**Requirement:** After locating "intros H0 Hs." in the listing below, copy that line and each one after it exactly, ending with the line that has "(** The bytes".

**Data for analysis:**
== Segment start ==
(* ===== verification/BlockedProps.v ===== *)
(** * Properties of the blocked-slot scan

    The service schedule is fair and weighted; a scan that leaves every task parked has
    collected every deadline the coordinator must wake up for; stop, continue and
    termination of stopped tasks; stateful requests are not interrupted. *)

From S2P Require Import Prelude Config Errno Proc Pool Fd Guest Wait Pipe Arena Process Runtime Event Region Lifecycle.
From S2P Require Import Quiet Signal SignalProps SysSignal Child SignalRoute Exit Futex Console ConsoleProps Blocked.
Local Open Scope Z_scope.

(** ** The schedule *)

(** The classes a selection may pick. *)
Definition eligible (p : pending_classes) (now : Z) : lxp_service_class -> bool :=
  if existsb (is_aged p now) classes then is_aged p now else is_pending p.

(** Successive selections, each with its own pending classes and time; the cursor is
    carried on.  No completion hint is raised. *)
Fixpoint select_run (qs : list (pending_classes * Z)) (cursor : Z) : list (option lxp_service_class) :=
  match qs with
  | [] => []
  | (p, now) :: qs =>
      let '(k, cursor, _) := lxp_blocked_service_select p now false cursor in k :: select_run qs cursor
  end.

Definition entry (cursor : Z) : lxp_service_class := aget LXP_SERVICE_FS g_service_schedule cursor.
Definition advance (cursor n : Z) : Z := (cursor + n) mod SCHEDULE.

Lemma advance_step cursor : u8 ((cursor + 1) mod SCHEDULE) = advance cursor 1.
Proof. unfold advance, SCHEDULE. apply u8_small. lia. Qed.

Lemma advance_advance cursor i j : advance (advance cursor i) j = advance cursor (i + j).
Proof. unfold advance, SCHEDULE. rewrite Zplus_mod_idemp_l. f_equal. lia. Qed.

Lemma advance_range cursor n : 0 <= advance cursor n < SCHEDULE.
Proof. unfold advance, SCHEDULE. lia. Qed.
Lemma born_table gi c0 x rr pid n c :
  slot_in x = true -> dead_own_nothing c0 -> born gi c0 x rr pid n c ->
  proc_inv (rt_k (c_rt c)) (tasks c) /\ dead_own_nothing c /\
  forall s, slot_in s = true -> s <> x -> holdings (cproc c s) = holdings (cproc c0 s).
Proof.
  intros Hx Hd [U1 U2 U3 (U4 & U5) _ U6 U7].
  assert (Hs : forall s, slot_in s = true -> s <> x -> holdings (cproc c s) = holdings (cproc c0 s)).
  { intros s Hs%slot_in_range Hne. apply U2; [lia|done]. }
  split; [by eapply tasks_of_others|]. split; [|done].
  intros s Hs' Hal. destruct (decide (s = x)) as [->|Hne]; [lia|].
  change (p_alive ?p) with (holdings p).1.1.1.1.1 in Hal. rewrite (Hs s Hs' Hne) in Hal.
  destruct (Hd s Hs' Hal) as (a' & Ha'). exists a'. by rewrite (Hs s Hs' Hne).
Qed.

Lemma free_slot_spec c x : free_slot c = Some x -> slot_in x = true /\ p_alive (cproc c x) = 0.
Proof.
  intros Hf%List.find_some. destruct Hf as (Hin%list_elem_of_In & Ha%Z.eqb_eq). split; [|done].
  apply elem_of_seqZ in Hin. apply slot_in_range. lia.
Qed.
(* ===== verification/Footprint.v ===== *)
(** * Footprints of memory updates

    Which bytes an operation may change, and on which bytes two memories read alike.  The
    loader and the stack builder state their writes and reads with these. *)

From S2P Require Import Prelude.
Local Open Scope Z_scope.

Definition within (lo n x : Z) : Prop := lo <= x < lo + n.

(** Bytes outside [P] are kept. *)
Definition confined (P : Z -> Prop) (m m' : mem) : Prop := forall x, ~ P x -> m' x = m x.

(** The two memories read alike on [P]. *)
Definition agree (P : Z -> Prop) (m1 m2 : mem) : Prop := forall x, P x -> load8 m1 x = load8 m2 x.

Section Footprints.
Variable P : Z -> Prop.
Implicit Types m : mem.

Lemma confined_refl m : confined P m m.
Proof. by intros x Hx. Qed.

Lemma confined_trans m1 m2 m3 : confined P m1 m2 -> confined P m2 m3 -> confined P m1 m3.
Proof. intros H1 H2 x Hx. by rewrite H2, H1. Qed.

Lemma confined_write m a bs : (forall x, within a (alen bs) x -> P x) -> confined P m (mem_write m a bs).
Proof.
  intros H x Hx. apply mem_write_out. unfold within, alen in H.
  destruct (decide (a <= x < a + Z.of_nat (length bs))) as [Hi|Hi]; [by apply H in Hi|lia].
Qed.

Lemma agree_write m1 m2 a bs : agree P m1 m2 -> agree P (mem_write m1 a bs) (mem_write m2 a bs).
Proof. intros H x Hx. unfold load8, mem_write. destruct (_ && _); [done|]. by apply H. Qed.

Lemma agree_read m1 m2 a n : agree P m1 m2 -> (forall x, within a (Z.of_nat n) x -> P x) -> mem_read m1 a n = mem_read m2 a n.
Proof. intros H HP. apply mem_read_ext. intros x Hx. by apply H, HP. Qed.
End Footprints.

Lemma confined_mono (P Q : Z -> Prop) m m' : (forall x, P x -> Q x) -> confined P m m' -> confined Q m m'.
Proof. intros HPQ H x Hx. apply H. by intros ?%HPQ. Qed.

Lemma confined_agree (P Q : Z -> Prop) m m' : confined P m m' -> (forall x, Q x -> ~ P x) -> agree Q m' m.
Proof. intros H HQ x Hx. unfold load8. by rewrite (H x) by auto. Qed.

Lemma agree_mono (P Q : Z -> Prop) m m' : (forall x, P x -> Q x) -> agree Q m m' -> agree P m m'.
Proof. intros HPQ H x Hx. apply H, HPQ, Hx. Qed.

Lemma agree_sym P m m' : agree P m m' -> agree P m' m.
Proof. intros H x Hx. symmetry. by apply H. Qed.

Lemma agree_trans P m1 m2 m3 : agree P m1 m2 -> agree P m2 m3 -> agree P m1 m3.
Proof. intros H1 H2 x Hx. rewrite H1 by done. by apply H2. Qed.

Lemma alen_bytes32 v : alen (bytes32 v) = 4.
Proof. done. Qed.

Lemma confined_store32 P m a v : (forall x, within a 4 x -> P x) -> confined P m (store32 m a v).
Proof. intros H. apply confined_write. by rewrite alen_bytes32. Qed.

(** A fold keeps an invariant indexed by the part of the list already read. *)
Lemma fold_left_prefix {A B} (I : list A -> B -> Prop) (f : B -> A -> B) (l : list A) (b : B) :
  I [] b -> (forall p x q s, l = p ++ x :: q -> I p s -> I (p ++ [x]) (f s x)) -> I l (fold_left f l b).
Proof.
  intros H0 Hs.
  assert (G : forall q p s, l = p ++ q -> I p s -> I l (fold_left f q s)).
  { induction q as [|x q IH]; intros p s E Hp; simpl; [by rewrite E, app_nil_r|].
    apply (IH (p ++ [x])); [by rewrite E, <- app_assoc|]. by apply (Hs p x q). }
  by apply (G l []).
Qed.

(** The bytes a memory write leaves to another range. *)
Lemma agree_write_off (P : Z -> Prop) m a bs : (forall x, P x -> ~ within a (alen bs) x) -> agree P (mem_write m a bs) m.
Proof. intros H x Hx. apply load8_write_out. specialize (H x Hx). unfold within, alen in H. lia. Qed.

Lemma alen_mem_read m a n : 0 <= n -> alen (mem_read m a (Z.to_nat n)) = n.
Proof. intros. unfold alen. rewrite length_mem_read. lia. Qed.

(** Two reads through an update that spares them. *)
Lemma confined_load32 (P : Z -> Prop) m m' a : confined P m m' -> (forall x, within a 4 x -> ~ P x) -> load32 m' a = load32 m a.
Proof. intros C H. apply load32_ext. intros x Hx. apply (confined_agree P (within a 4)); [done|done|]. unfold within. lia. Qed.

Lemma confined_mem_read (P : Z -> Prop) m m' a n :
  confined P m m' -> (forall x, within a (Z.of_nat n) x -> ~ P x) -> mem_read m' a n = mem_read m a n.
Proof. intros C H. apply mem_read_ext. intros x Hx. apply (confined_agree P (within a (Z.of_nat n))); [done|done|]. unfold within. lia. Qed.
== Segment end ==
**Output:**
  intros H0 Hs.
  assert (G : forall q p s, l = p ++ q -> I p s -> I l (fold_left f q s)).
  { induction q as [|x q IH]; intros p s E Hp; simpl; [by rewrite E, app_nil_r|].
    apply (IH (p ++ [x])); [by rewrite E, <- app_assoc|]. by apply (Hs p x q). }
  by apply (G l []).
Qed.

(** The bytes a memory write leaves to another range. *)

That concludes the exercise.